How lucky it is that the Polish flag was taken down in time, certainly someone in his office thinks so. Imagine for yourselves if the picture of Israeli prime minister with Israeli and Polish flags had appeared under the title of the “historical falsifications” found by Israel’s most esteemed Holocaust historians.
The response in the name of the “Israeli team” also says the “chief historian of Yad Vashem, Prof. Dina Porat, accompanied the process from its beginning and the historical statements appearing in the [joint] declaration were approved by her.” Porat was also sent to the front to take responsibility for the document, but Netanyahu is personally responsible for it – not Porat.

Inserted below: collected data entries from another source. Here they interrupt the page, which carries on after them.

(* ===== verification/Render.v ===== *)
(** * From frames to the terminal (internal/runner/render.go)

    [sanitizeRune] and [validFrame], the defence between a guest's cells and the
    viewer's terminal; the plain-text sink; suppression of repeated frames
    ([frameDedup]) and the output rate cap ([throttle]). *)

From S2P Require Import Prelude Abi Utf8 GoStrings Streams.

(** Where frames go.  [sink_Healthy] is [None] for a sink without that method. *)
Class Sink (K : Type) := {
  sink_Present : K -> Frame -> K;
  sink_Healthy : K -> option bool }.

Definition sanitizeRune (r : Z) : Z :=
  if r =? 0 then 32
  else if (r <? 0x20) || (r =? 0x7f) then 32
  else if (0x80 <=? r) && (r <=? 0x9f) then 32
  else if negb (valid_rune r) then 63
  else r.

Definition validFrame (f : Frame) : bool :=
  (1 <=? frame_W f) && (frame_W f <=? MaxFrameWidth) &&
  (1 <=? frame_H f) && (frame_H f <=? MaxFrameHeight) &&
  (len (Cells f) =? frame_W f * frame_H f).

(** ** TextSink *)

Definition box_h : bytes := [0xE2; 0x94; 0x80].    (* ─ *)
Definition box_tl : bytes := [0xE2; 0x94; 0x8C].   (* ┌ *)
Definition box_tr : bytes := [0xE2; 0x94; 0x90].   (* ┐ *)
Definition box_bl : bytes := [0xE2; 0x94; 0x94].   (* └ *)
Definition box_br : bytes := [0xE2; 0x94; 0x98].   (* ┘ *)
Definition box_v : bytes := [0xE2; 0x94; 0x82].    (* │ *)

(** The glyphs of row [y]: cells [x], [x+1], ..., [x+n-1]. *)
Fixpoint text_row {E} (f : Frame) (y x : Z) (n : nat) : res E bytes :=
  match n with
  | O => Ok []
  | S n' =>
    let? c := At f x y in
    let? rest := text_row f y (x + 1) n' in
    Ok (encode_rune (sanitizeRune (cell_Ch c)) ++ rest)
  end.

Fixpoint text_rows {E} (f : Frame) (y : Z) (n : nat) : res E bytes :=
  match n with
  | O => Ok []
  | S n' =>
    let? row := text_row f y 0 (Z.to_nat (frame_W f)) in
    let? rest := text_rows f (y + 1) n' in
    Ok (box_v ++ row ++ box_v ++ [10] ++ rest)
  end.

(** The text written for a frame; nothing for a malformed one. *)
Definition TextSink_Present {E} (f : Frame) : res E bytes :=
  if negb (validFrame f) then Ok [] else
  let bar := concat (replicate (Z.to_nat (frame_W f)) box_h) in
  let? rows := text_rows f 0 (Z.to_nat (frame_H f)) in
  Ok (box_tl ++ bar ++ box_tr ++ [10] ++ rows ++ box_bl ++ bar ++ box_br ++ [10]).

(** ** frameDedup *)

Record frameDedup := mkDedup { last_frame : bytes }.

Definition suppressed {K} `{Sink K} (d : frameDedup) (raw : bytes) (k : K) : bool :=
  if negb (len raw =? len (last_frame d)) || negb (bool_decide (raw = last_frame d)) then false
  else match sink_Healthy k with
       | None => false
       | Some h => h
       end.

Definition observe (d : frameDedup) (raw : bytes) : frameDedup := mkDedup raw.

(** ** throttle

    Instants are nanoseconds.  The zero [time.Time] lies centuries back, so
    [now.Sub(last)] saturates and is at least any [min]: [None]. *)
Record throttle := mkThrottle { thr_min : Z; thr_last : option Z }.

Definition second : Z := 10 ^ 9.

Definition newThrottle (maxFPS : Z) : throttle :=
  if maxFPS <=? 0 then mkThrottle 0 None else mkThrottle (second / maxFPS) None.

Definition elapsed_enough (t : throttle) (now : Z) : bool :=
  match thr_last t with None => true | Some l => thr_min t <=? now - l end.

Definition allow (t : throttle) (now : Z) : throttle * bool :=
  if (thr_min t =? 0) || elapsed_enough t now
  then (mkThrottle (thr_min t) (Some now), true) else (t, false).

Definition remaining (t : throttle) (now : Z) : Z :=
  if thr_min t =? 0 then 0 else
  match thr_last t with
  | None => 0
  | Some l => let r := thr_min t - (now - l) in if r <? 0 then 0 else r
  end.

(** ** Lemmas *)

Lemma sanitizeRune_safe r :
  valid_rune (sanitizeRune r) = true /\ dropRune (sanitizeRune r) = false /\ 0x20 <= sanitizeRune r.
Proof.
  unfold sanitizeRune. destruct (r =? 0) eqn:?; [done|].
  destruct (_ || _) eqn:H1; [done|]. apply orb_false_iff in H1 as [H1 H2].
  destruct (_ && _) eqn:H3; [done|]. destruct (valid_rune r) eqn:Hv; cbn [negb]; [|done].
  apply andb_false_iff in H3. unfold dropRune. rewrite H1, H2. zbool.
  destruct H3 as [H3|H3]; rewrite H3; rewrite ?andb_false_r; done.
Qed.

(** A rune that is already fit for the terminal is kept. *)
Lemma sanitizeRune_id r : valid_rune r = true -> dropRune r = false -> 0x20 <= r -> sanitizeRune r = r.
Proof.
  intros Hv Hd Hr. unfold sanitizeRune. rewrite Hv. unfold dropRune in Hd.
  rewrite (proj2 (Z.eqb_neq r 0)), (proj2 (Z.ltb_ge r 0x20)) in * by lia.
  destruct (r =? 0x7f); [done|]. by destruct (_ && _).
Qed.

Lemma clean_encoded r : valid_rune r = true -> dropRune r = false -> r <> RuneError -> clean_text (encode_rune r).
Proof.
  intros Hv Hd Hr. destruct (decode_encode_rune r Hv) as [He Hne].
  rewrite <- (app_nil_r (encode_rune r)). apply (clean_rune _ r); [done|done| |done|constructor].
  rewrite (proj2 (Z.eqb_neq _ _)) by done. done.
Qed.

(** U+FFFD itself is three bytes long, so it is not an error. *)
Lemma clean_sanitized r : clean_text (encode_rune (sanitizeRune r)).
Proof.
  destruct (sanitizeRune_safe r) as (Hv & Hd & _).
  destruct (Z.eq_dec (sanitizeRune r) RuneError) as [->|Hne]; [|by apply clean_encoded].
  change (encode_rune RuneError) with ([0xEF; 0xBF; 0xBD] ++ []).
  apply (clean_rune _ RuneError); [done|reflexivity|reflexivity|reflexivity|constructor].
Qed.

Lemma clean_piece p r :
  p <> [] -> decode_rune p = (r, length p) -> (r =? RuneError) && (length p =? 1)%nat = false ->
  dropRune r = false -> clean_text p.
Proof. intros. rewrite <- (app_nil_r p). by apply (clean_rune _ r); [..|constructor]. Qed.

Lemma clean_boxes : Forall clean_text [box_h; box_tl; box_tr; box_bl; box_br; box_v; [10]].
Proof. repeat apply Forall_cons_2; try apply Forall_nil_2; eapply clean_piece; reflexivity || done. Qed.

Lemma clean_bar n : clean_text (concat (replicate n box_h)).
Proof.
  induction n as [|n IH]; [constructor|]. cbn [replicate concat]. apply clean_text_app; [|done].
  by apply (proj1 (Forall_forall _ _) clean_boxes); constructor.
Qed.

Lemma text_row_clean {E} f y x n b : text_row (E:=E) f y x n = Ok b -> clean_text b.
Proof.
  revert x b. induction n as [|n IH]; intros x b H; cbn [text_row] in H; [by apply ok_inj in H as <-; constructor|].
  apply rbind_ok in H as (c & _ & H). apply rbind_ok in H as (rest & Hr & H). apply ok_inj in H as <-.
  apply clean_text_app; [apply clean_sanitized|by eapply IH].
Qed.

Lemma text_row_total {E} f y x n :
  0 <= x -> 0 <= y < frame_H f -> x + Z.of_nat n <= frame_W f -> len (Cells f) = frame_W f * frame_H f ->
  exists b, text_row (E:=E) f y x n = Ok b.
Proof.
  revert x. induction n as [|n IH]; intros x Hx Hy Hn Hl; cbn [text_row]; [eauto|].
  destruct (index_no_panic (E:=E) (Cells f) (y * frame_W f + x)) as (c & Hc & _); [nia|].
  unfold At. rewrite Hc. cbn [rbind]. destruct (IH (x + 1)) as [b ->]; [lia..|]. cbn [rbind]. eauto.
Qed.

Lemma clean_all l : Forall clean_text l -> clean_text (concat l).
Proof. induction 1; [constructor|]. by apply clean_text_app. Qed.

Lemma text_rows_spec {E} f y n :
  0 <= y -> y + Z.of_nat n <= frame_H f -> 0 <= frame_W f -> len (Cells f) = frame_W f * frame_H f ->
  exists b, text_rows (E:=E) f y n = Ok b /\ clean_text b.
Proof.
  revert y. induction n as [|n IH]; intros y Hy Hn Hw Hl; cbn [text_rows]; [eexists; split; [done|constructor]|].
  destruct (text_row_total (E:=E) f y 0 (Z.to_nat (frame_W f))) as [row Hrow]; [lia..|].
  rewrite Hrow. cbn [rbind]. destruct (IH (y + 1)) as (rest & -> & Hc); [lia..|]. cbn [rbind].
  eexists. split; [done|]. pose proof clean_boxes as Hb. repeat apply Forall_cons in Hb as [? Hb].
  repeat apply clean_text_app; try done. by eapply text_row_clean.
Qed.

Lemma validFrame_spec f :
  validFrame f = true <->
  1 <= frame_W f <= MaxFrameWidth /\ 1 <= frame_H f <= MaxFrameHeight /\ len (Cells f) = frame_W f * frame_H f.
Proof. unfold validFrame. rewrite !andb_true_iff, !Z.leb_le, Z.eqb_eq. tauto. Qed.

(** ** Theorems *)

(** (cells cannot drive the terminal): for every frame a guest can produce,
    with whatever rune values in its cells, the text shown has no control
    character: it is made of whole valid runes, none of them C0 (newlines between
    rows aside), DEL or C1; runes fit for display are kept.  Rendering never
    indexes outside the grid, and a malformed frame shows nothing. *)
Theorem text_sink_safe {E} f :
  (exists out, TextSink_Present (E:=E) f = Ok out /\ clean_text out /\ (validFrame f = false -> out = [])) /\
  (forall r, valid_rune r = true -> dropRune r = false -> 0x20 <= r -> sanitizeRune r = r).
Proof.
  split; [|apply sanitizeRune_id]. unfold TextSink_Present.
  destruct (validFrame f) eqn:Hv; cbn [negb]; [|exists []; split_and!; [done|constructor|done]].
  apply validFrame_spec in Hv as (Hw & Hh & Hl).
  destruct (text_rows_spec (E:=E) f 0 (Z.to_nat (frame_H f))) as (rows & -> & Hc); [lia..|].
  cbn [rbind]. eexists. split_and!; [done| |done].
  pose proof clean_boxes as Hb. repeat apply Forall_cons in Hb as [? Hb].
  pose proof (clean_bar (Z.to_nat (frame_W f))). by repeat apply clean_text_app.
Qed.

(** The instants at which frames are flushed when they are offered at [times]. *)
Fixpoint flushes (t : throttle) (times : list Z) : list Z :=
  match times with
  | [] => []
  | now :: times' =>
    let '(t', ok) := allow t now in
    if (ok : bool) then now :: flushes t' times' else flushes t' times'
  end.

Fixpoint spaced (gap : Z) (last : option Z) (l : list Z) : Prop :=
  match l with
  | [] => True
  | x :: l' => match last with None => True | Some y => gap <= x - y end /\ spaced gap (Some x) l'
  end.

Lemma flushes_spaced t times : thr_min t <> 0 -> spaced (thr_min t) (thr_last t) (flushes t times).
Proof.
  revert t. induction times as [|now times IH]; intros t Hm; cbn [flushes]; [done|].
  unfold allow. rewrite (proj2 (Z.eqb_neq _ _)) by done. cbn [orb].
  destruct (elapsed_enough t now) eqn:He; [|by apply IH]. cbn [spaced]. split.
  - unfold elapsed_enough in He. destruct (thr_last t); [zbool; done|done].
  - by apply (IH (mkThrottle (thr_min t) (Some now))).
Qed.

(** (frame rate cap): whatever the times at which frames are offered, two
    consecutive flushes are at least [1/maxFPS] seconds apart; and the delay
    reported to a held-back frame is exactly what is missing, so that flushing
    after it is allowed. *)
Theorem throttle_rate maxFPS times t now :
  0 < maxFPS <= second ->
  spaced (second / maxFPS) None (flushes (newThrottle maxFPS) times) /\
  (thr_min t = second / maxFPS -> 0 <= remaining t now /\ (allow t (now + remaining t now)).2 = true /\
     (remaining t now = 0 <-> (allow t now).2 = true)).
Proof.
  intros Hf. assert (Hm : 0 < second / maxFPS) by (apply Z.div_str_pos; lia). split.
  - unfold newThrottle. rewrite (proj2 (Z.leb_gt _ _)) by lia.
    apply (flushes_spaced (mkThrottle (second / maxFPS) None)). cbn [thr_min]. lia.
  - intros Ht. unfold remaining, allow, elapsed_enough. rewrite Ht.
    rewrite (proj2 (Z.eqb_neq _ _)) by lia. cbn [orb].
    destruct (thr_last t) as [l|]; [|done]. cbn zeta.
    destruct (_ <? 0) eqn:Hr; zbool; (split_and!; [lia| |]).
    + by rewrite (proj2 (Z.leb_le _ _)) by lia.
    + by rewrite (proj2 (Z.leb_le _ _)) by lia.
    + by rewrite (proj2 (Z.leb_le _ _)) by lia.
    + destruct (_ <=? _) eqn:E; zbool; cbn [snd]; split; (done || lia).
Qed.

Lemma throttle_rate_witness :
  flushes (newThrottle 50) [0; 5000000; 20000000; 39999999; 40000000] = [0; 20000000; 40000000] /\
  spaced (second / 50) None (flushes (newThrottle 50) [0; 5000000; 20000000; 39999999; 40000000]).
Proof.
  split; [vm_compute; reflexivity|].
  apply (throttle_rate 50 [0; 5000000; 20000000; 39999999; 40000000] (newThrottle 50) 0).
  vm_compute. split; congruence.
Defined.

The same way he took the stage publicly when he wanted to celebrate his achievement, now Netanyahu must stand up again in front of the cameras and explain to the citizens of Israel what happened and answer some difficult questions: Why does Yad Vashem insist they are not part of the understandings and are criticizing them so harshly? What exactly was Porat’s involvement in their formulation? What were the foreign policy considerations that steered him to reach a compromise?
If it is true, as some officials describe, that the statement was used as a political tool in an attempt to convince Poland and the rest of the Visegrad Group of four Eastern Europe nations – Poland, the Czech Republic, Slovakia and Hungary – to move their embassies in Israel to Jerusalem, combined with pressure from the Americans, then Israel’s citizens are entitled to know. Don't Israelis have the right to know if the remembrance of the Holocaust less important in Netanyahu’s eyes than the diplomatic holiness of Jerusalem?